When Lan Anh, a staff writer for the popular daily Tuoi Tre (Youth) newspaper, wrote a series of articles on Zuellig Pharma last year, she was hailed for brilliant investigative reporting.
By Nga Pham
BBC Vietnamese service
The Hong Kong-based Zuellig Pharma, via its Singapore office, had been monopolising the Vietnamese pharmaceutical market for almost three years and had bumped up the prices of some popular medicines to "unacceptable levels".
The government particularly fears websites
The public responded positively and gratefully to Lan Anh's reports.
Yet the journalist is now facing legal action from the government for "appropriating state secrets", which the Health Ministry said were included in the notes she published in her newspaper.
The move against Lan Anh has shocked and outraged the Vietnamese public.
But it is unfortunately not the only time the government is alleged to have harassed the media.
During the last couple of months, the government has decided to shut down one of the country's most popular news and entertainment websites, tintucvietnam.com, as well as to sack the editor-in-chief of the leading online newspaper, Vnexpress.
Tintucvietnam.com and Vnexpress had both carried reports that the government was importing unnecessarily expensive limousines from abroad.

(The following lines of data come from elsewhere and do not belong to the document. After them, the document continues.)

(* ===== verification/Parser.v ===== *)
(** * The reference parser

    [parseGitHubUrl] of index.ts turns the repository argument into
    owner, repository, branch and sub-folder.  It tries three patterns
    in turn: the tree URL, the shorthand [owner/repo[#branch]] and the
    full URL; the first that matches decides, and the input is refused
    when none does.  The earlier variant of the file has a two-pattern
    parser and a URL-only parser ([Legacy]).

    The fields of the result are the capture groups as [exec] returns
    them, so each is a string or [undefined].

    Theorems: the result on each of the accepted forms (shorthand with
    and without branch, tree URL, URL with [.git] and branch), the
    refusal of an input without a slash, that the parser refuses exactly
    the inputs that none of the patterns matches, that every result is
    well formed (owner and repository defined, no empty field, every
    field a piece of the input), that the fuel of the quantifiers is
    enough, and how the parsers of the earlier variant relate to the
    reference one.  The sets of strings that the patterns accept are in
    [Forms]. *)

From S2P Require Import Prelude JsString Regex RegexSpec.

(** ** The patterns *)

(** [[\w.-]] *)
Definition word_class : regex := Class false [CWord; CChar "."; CChar "-"].
(** [[^/]] *)
Definition not_slash : regex := Class true [CChar "/"].

(** [r+], [r+?] and [(?:r)?] *)
Definition plus (r : regex) : regex := Repeat 1 None true r.
Definition plus_lazy (r : regex) : regex := Repeat 1 None false r.
Definition opt (r : regex) : regex := Repeat 0 (Some 1) true r.

(** A pattern is the sequence of its terms. *)
Definition seqs (rs : list regex) : regex := foldr Seq Empty rs.

(** [(?:#(.+))?], with the branch in group [n]. *)
Definition branch_fragment (n : nat) : regex :=
  opt (Seq (Char "#") (Group n (plus Dot))).

(** [/^([\w.-]+)\/([\w.-]+)(?:#(.+))?$/] *)
Definition shorthandRegex : regex :=
  seqs [Bol; Group 1 (plus word_class); Char "/"; Group 2 (plus word_class);
        branch_fragment 3; Eol].

(** [/github\.com\/(.+?)\/(.+?)(?:\.git)?(?:#(.+))?$/] *)
Definition fullRepoRegex : regex :=
  seqs [lit (str "github.com/"); Group 1 (plus_lazy Dot); Char "/";
        Group 2 (plus_lazy Dot); opt (lit (str ".git"));
        branch_fragment 3; Eol].

(** [/^https:\/\/github\.com\/([^/]+)\/([^/]+)\/tree\/([^/]+)\/(.+)$/] *)
Definition treeUrlRegex : regex :=
  seqs [Bol; lit (str "https://github.com/"); Group 1 (plus not_slash);
        Char "/"; Group 2 (plus not_slash); lit (str "/tree/");
        Group 3 (plus not_slash); Char "/"; Group 4 (plus Dot); Eol].

(** ** The parser *)

Record repo_ref : Type := RepoRef {
  owner : option jstring;
  repo : option jstring;
  branch : option jstring;
  subfolder : option jstring
}.

Definition invalid_format : js_error :=
  Error (str "Invalid GitHub repo format. Use owner/repo[#branch] or full GitHub folder URL.").
Lemma write_node_wf t segs c t' :
  wf t → write_node t segs c = Val t' → wf t'.
Proof.
  intros Hwf (-> & Hne & Hd & Hf)%write_node_Val.
  apply lookup_path_Val in Hd; [|done].
  destruct (exists_last Hne) as (p & s & ->). rewrite removelast_last in Hd.
  apply wf_insert; [done|done|right].
  intros q m Hq Heq. destruct (Hwf _ _ Hq) as [_ Hq'].
  rewrite Heq, node_at_snoc in Hq'. done.
Qed.

(** What was written is what a lookup finds. *)
Lemma write_node_read t segs c t' :
  wf t → write_node t segs c = Val t' → lookup_path t' segs = Val (File c).
Proof.
  intros Hwf H. apply lookup_path_Val; [by eapply write_node_wf|].
  apply write_node_Val in H as (-> & Hne & _).
  apply node_at_lookup; [apply lookup_insert_eq|done].
Qed.

Lemma write_node_frame t segs c t' p :
  write_node t segs c = Val t' → p ≠ segs → t' !! p = t !! p.
Proof. intros (-> & _)%write_node_Val ?. by rewrite lookup_insert_ne. Qed.

(** *** [remove_tree] *)

Lemma remove_tree_lookup t segs p :
  remove_tree t segs !! p = if decide (segs `prefix_of` p) then None else t !! p.
Proof.
  unfold remove_tree. destruct (decide _) as [Hp|Hp].
  - apply map_lookup_filter_None. right. naive_solver.
  - destruct (t !! p) as [n|] eqn:E.
    + by apply map_lookup_filter_Some.
    + apply map_lookup_filter_None. by left.
Qed.

Lemma prefix_removelast (q p : list jstring) :
  q `prefix_of` removelast p → q `prefix_of` p.
Proof.
  destruct (decide (p = [])) as [->|Hne]; [done|].
  rewrite (app_removelast_last [] Hne) at 2. apply prefix_app_r.
Qed.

Last year the government also introduced a highly controversial regulation that requires all internet cafes to register the personal details of customers
The government said it needed the cars for the Asia Europe Summit (Asem) in October 2004, but readers' letters published by Vnexpress showed the public was angry about the amount of money it spent.
The Ministry of Information has fined Vinacomm, the company that owns tintucvietnam.com, 20m dong (£1,268), and has closed it "until further notice" for operating without a proper licence.
Before this decision, there were threats that the website would be shut down for good, and its fate remains unknown.
As for Vnexpress, its editor was sacked and the online newspaper has since noticeably toned down its news coverage.
Critics say the latest events show the Vietnamese government is tightening its grip on the media, especially online services.
"With less than a year to go to the next Communist Party Congress, they (the Vietnamese government) particularly fear websites, even official ones, since they are a sounding board for popular discontent," the press watchdog Reporters sans Frontieres has said in a statement.
Last year the government also introduced a highly controversial regulation that requires all internet cafes to register the personal details of customers.
The government claims it just wants to "fight pornography and evil influences from the West", not to limit the public in any way.
But its actions suggest otherwise, and leave people wondering how long it can try and control the media in an era of rapidly developing information services.